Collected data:
■ ■ ■

(** * MGCX: lag search statistic and block-bootstrap p-value

    Shallow embedding of [mgcpy/independence_tests/mgcx.py] (class [MGCX]),
    and of the simulators and [compute_power] of
    [mgcpy/benchmarks/ts_benchmarks.py].

    Conventions of the embedding.
    - Python integers are [Z]; float64 values are exact rationals [Q]
      (rounding, overflow, infinities and NaN are outside the model: where
      numpy would produce NaN or an infinity by dividing by zero, the model
      stops with [FloatingPointError]).
    - A 2-D numpy array is a list of rows; a 1-D array is a list.
    - Methods run in a monad that threads the state of the world (the object
      [self], the store of mutable arrays, the global random generator and a
      log of the calls made to the correlation engine) and may raise.  A
      raised exception keeps the state reached so far, as in Python.
    - The generator behind [np.random] is the sequence of raw draws still
      to come; nothing is assumed about it.
    - The collaborators that are imported from elsewhere ([MGC()],
      [compute_distance], [IndependenceTest.__init__], [np.sqrt],
      [scipy.stats.norm.cdf]) are parameters of the development. *)

From Stdlib Require Import ZArith QArith Qminmax Qabs Qpower String Lia.
From stdpp Require Import base list list_numbers.

Local Open Scope Z_scope.

(** ** Arrays *)

Definition matrix := list (list Q).

Inductive ndarray :=
| Array1 (v : list Q)
| Array2 (m : matrix).

(** [a.shape[0]] *)
Definition shape0 (a : ndarray) : Z :=
  match a with
  | Array1 v => Z.of_nat (length v)
  | Array2 m => Z.of_nat (length m)
  end.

■ ■ ■

# Required action
Your task is to gather all lines from the entries above that hold the word "numpy".

# Exercise solution
      numpy would produce NaN or an infinity by dividing by zero, the model
    - A 2-D numpy array is a list of rows; a 1-D array is a list.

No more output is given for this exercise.